Description of the task :: Please copy, exactly as they appear below, the lines from the one containing "destruct (recp _" through the one containing "eapply num_leb_trans; [|exact".

Task data ::
- - - -

Lemma max_loop_widest moves bs bm ch bs' bm' ch' V' Vm' :
  (forall m a be r v mv, m ∈ moves -> num_ltb a be = true ->
     rec (<[m := Some O]> b) (d - 1) false a be = Some r ->
     recp (<[m := Some O]> b) (d - 1) false = Some (v, mv) ->
     ab_ok a be (score r) v /\ is_score (score r)) ->
  bs = NegInf \/ is_score bs ->
  max_loop rec b d moves bs PosInf bs bm ch = Some (bs', bm', ch') ->
  max_loop_noprune recp b d moves bs bm = Some (V', Vm') ->
  bs' = V' /\ bm' = Vm'.
Proof.
  revert bs bm ch.
  induction moves as [|m moves IH]; intros bs bm ch Hrec Hbs Hloop Hplain;
    cbn in Hloop, Hplain.
  - by simplify_eq.
  - destruct (rec _ _ _ _ _) as [r|] eqn:Hr; [|done].
    destruct (recp _ _ _) as [[v mv]|] eqn:Hv; [|done].
    assert (num_ltb bs PosInf = true) as Hwin.
    { destruct Hbs as [->|Hs]; [done|]. by apply is_score_finite. }
    destruct (Hrec m bs PosInf r v mv (list_elem_of_here _ _) Hwin Hr Hv)
      as [(Hlow & _ & Hin) Hsc].
    assert ((if num_ltb bs v then v else bs) = (if num_ltb bs (score r) then score r else bs)
            /\ (if num_ltb bs v then Some m else bm)
               = (if num_ltb bs (score r) then Some m else bm)) as [Hs Hm].
    { destruct (num_ltb bs (score r)) eqn:Hlt.
      - rewrite <- (Hin eq_refl (proj2 (is_score_finite _ Hsc))). by rewrite Hlt.
      - assert (num_ltb bs v = false) as ->; [|done].
        apply num_ltb_false_leb. apply num_ltb_false_leb in Hlt.
        eapply num_leb_trans; [|exact Hlt]. by apply Hlow. }
    rewrite Hs, Hm in Hplain.
    set (bs1 := if num_ltb bs (score r) then score r else bs) in *.
    assert (bs1 = NegInf \/ is_score bs1) as Hbs1.
    { unfold bs1. destruct (num_ltb bs (score r)); [by right|done]. }
    assert (num_max bs bs1 = bs1) as Ha.
    { unfold bs1, num_max. destruct (num_ltb bs (score r)) eqn:Hlt; [by rewrite Hlt|].
      by rewrite num_ltb_irrefl. }
    rewrite Ha in Hloop.
    assert (num_leb PosInf bs1 = false) as Hcut.
    { destruct Hbs1 as [->|[->|[->| ->]]]; done. }
    rewrite Hcut in Hloop.
    eapply IH; [|exact Hbs1|exact Hloop|exact Hplain].
    intros m' a be r' v' mv' Hm'. apply Hrec. by apply list_elem_of_further.
Qed.
(** * Atmosphere API v2: the resource handlers of [api/v2/views.py]

    A shallow embedding of the seventeen view sets, of the part of Django's
    object-relational mapper their queries go through, and of the part of the
    REST framework that runs them (permission check, dispatch on the verb,
    generic list / retrieve / create / update / destroy, exception handling).

    Rows are dictionaries from column names to values, tables are lists of
    rows in insertion order, a query set is a lazily evaluated function of the
    database, and a request runs in a state-and-exception monad whose state
    holds the database, the clock, the log of evaluated queries and the view
    instance [self] that the handlers mutate. *)

From Stdlib Require Import ZArith QArith Qcanon.
From stdpp Require Import base option list strings gmap numbers functions.

Local Open Scope Z_scope.

(** ** Column values and rows *)

Inductive value :=
| VNone
| VInt (z : Z)
| VDec (q : Qc)
| VStr (s : string)
| VBool (b : bool).

Global Instance value_eq_dec : EqDecision value.
Proof. solve_decision. Defined.

(** A model instance: its columns by name.  A foreign key column holds the
    primary key of the row it points to. *)
Abbreviation row := (gmap string value).

(** Attribute access; an absent column reads as NULL. *)
Definition field (f : string) (r : row) : value := default VNone (r !! f).

Definition pk (r : row) : value := field "id" r.
(** * PyCodeJam: the tokenizer, the case driver and the output formatter

    A shallow embedding of [code_jam.py] (class [Tokens], [print_code_jam],
    [generator_solve_code_jam], [solve_code_jam]) and the properties of
    its token stream, its counted driver and its "Case #k:" formatter.

    Conventions of the embedding.
    - A Python [str] is a [list ascii]; the library opens its files with
      [encoding='ascii'], so a character is a code point below 256.
    - A Python [int] is a [Z].
    - A call that may raise returns a [result]; a method that also moves the
      cursor of an object is a function of that object's state, in the
      state-and-exception monad [M].
    - A generator object is a resumption ([gen]): each [next] is given the
      current state of the objects the generator closes over, so that pulls
      may be interleaved with other operations on the same objects.
    - Generators follow PEP 479 (Python 3.7 and later): a [StopIteration]
      that escapes a generator body reaches the consumer as a
      [RuntimeError]. *)

From Stdlib Require Import String.
From Stdlib Require Import List Ascii ZArith NArith Arith Bool Lia.
From Stdlib Require Decimal DecimalPos.
Import ListNotations.

Set Implicit Arguments.
Local Open Scope list_scope.

(* ================================================================= *)
(** ** Strings and characters *)

Definition str := list ascii.

(** A string literal as a Python [str]. *)
Definition s_ (x : String.string) : str := String.list_ascii_of_string x.

Definition LF : ascii := ascii_of_nat 10.

(** [str.isspace] on one character, for code points below 256: TAB, LF, VT,
    FF, CR, the separators FS GS RS US, SPACE, NEL and NBSP. *)
Definition isspace (c : ascii) : bool :=
  let n := N_of_ascii c in
  ((9 <=? n) && (n <=? 13) || (28 <=? n) && (n <=? 32)
   || (n =? 133) || (n =? 160))%N.

(** [s.split()] with no separator: the runs of characters between
    whitespace, empty strings dropped. *)
Fixpoint split (s : str) : list str :=
  match s with
  | [] => []
  | c :: s' =>
      if isspace c then split s'
      else match s' with
           | [] => [[c]]
           | d :: _ =>
               if isspace d then [c] :: split s'
               else match split s' with
                    | t :: ts => (c :: t) :: ts
                    | [] => [[c]]
                    end
           end
  end.

(** Iterating a text file object: the lines of the character stream, each
    with its terminating newline (the last line may lack one). *)
Fixpoint readlines (s : str) : list str :=
  match s with
  | [] => []
  | c :: s' =>
      if Ascii.eqb c LF then [c] :: readlines s'
      else match readlines s' with
           | l :: ls => (c :: l) :: ls
           | [] => [[c]]
           end
  end.

(** [s.strip()], as [int] applies it to its argument. *)
Fixpoint lstrip (s : str) : str :=
  match s with
  | c :: s' => if isspace c then lstrip s' else s
  | [] => []
  end.

Definition strip (s : str) : str := rev (lstrip (rev (lstrip s))).

(* ================================================================= *)
(** ** Exceptions and the state-and-exception monad *)

(** The exceptions that occur in the library's control flow.  The
    specification calls [StopIteration] out of a token read
    ExhaustedInputError, the [ValueError] of a converter ParseError and
    [BrokenPipeError] UnusableSinkError. *)
Inductive exn : Type :=
| StopIteration
| ValueError
| RuntimeError
| BrokenPipeError.

Inductive result (A : Type) : Type :=
| Ok (a : A)
| Err (e : exn).
Arguments Ok {A} a.
Arguments Err {A} e.

(** A computation on an object of state [W] that returns an [A] or raises. *)
Definition M (W A : Type) : Type := W -> result A * W.

Definition ret {W A} (a : A) : M W A := fun w => (Ok a, w).
Definition raise {W A} (e : exn) : M W A := fun w => (Err e, w).
Definition bind {W A B} (m : M W A) (k : A -> M W B) : M W B :=
  fun w => match m w with
           | (Ok a, w') => k a w'
           | (Err e, w') => (Err e, w')
           end.

Declare Scope py_scope.
Delimit Scope py_scope with py.
Notation "x <- m ;; k" := (bind m (fun x => k))
  (at level 61, m at next level, right associativity) : py_scope.
Notation "m ;;; k" := (bind m (fun _ => k))
  (at level 61, right associativity) : py_scope.

(* ================================================================= *)
(** ** The builtins [int] and [str] on integers *)

Definition digit_val (c : ascii) : option Z :=
  let n := N_of_ascii c in
  if ((48 <=? n) && (n <=? 57))%N then Some (Z.of_N (n - 48)) else None.

Definition underscore : ascii := ascii_of_nat 95.
Definition plus_sign : ascii := ascii_of_nat 43.
Definition minus_sign : ascii := ascii_of_nat 45.

(** Decimal digits, a single underscore allowed between two digits.
    [prev] tells whether the previous character was a digit. *)
Fixpoint parse_digits (acc : Z) (prev : bool) (s : str) : option Z :=
  match s with
  | [] => if prev then Some acc else None
  | c :: s' =>
      match digit_val c with
      | Some d => parse_digits (10 * acc + d) true s'
      | None =>
          if Ascii.eqb c underscore && prev then parse_digits acc false s'
          else None
      end
  end.

(** [int(s)] in base 10: surrounding whitespace stripped, an optional sign,
    then digits.  Anything else raises [ValueError].  (The interpreter's
    configurable limit on the number of digits is taken as disabled.) *)
Definition py_int (s : str) : result Z :=
  let body :=
    match strip s with
    | c :: r =>
        if Ascii.eqb c minus_sign then option_map Z.opp (parse_digits 0 false r)
        else if Ascii.eqb c plus_sign then parse_digits 0 false r
        else parse_digits 0 false (c :: r)
    | [] => None
    end in
  match body with
  | Some z => Ok z
  | None => Err ValueError
  end.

- - - -

Result of the exercise ::
    destruct (recp _ _ _) as [[v mv]|] eqn:Hv; [|done].
    assert (num_ltb bs PosInf = true) as Hwin.
    { destruct Hbs as [->|Hs]; [done|]. by apply is_score_finite. }
    destruct (Hrec m bs PosInf r v mv (list_elem_of_here _ _) Hwin Hr Hv)
      as [(Hlow & _ & Hin) Hsc].
    assert ((if num_ltb bs v then v else bs) = (if num_ltb bs (score r) then score r else bs)
            /\ (if num_ltb bs v then Some m else bm)
               = (if num_ltb bs (score r) then Some m else bm)) as [Hs Hm].
    { destruct (num_ltb bs (score r)) eqn:Hlt.
      - rewrite <- (Hin eq_refl (proj2 (is_score_finite _ Hsc))). by rewrite Hlt.
      - assert (num_ltb bs v = false) as ->; [|done].
        apply num_ltb_false_leb. apply num_ltb_false_leb in Hlt.
        eapply num_leb_trans; [|exact Hlt]. by apply Hlow. }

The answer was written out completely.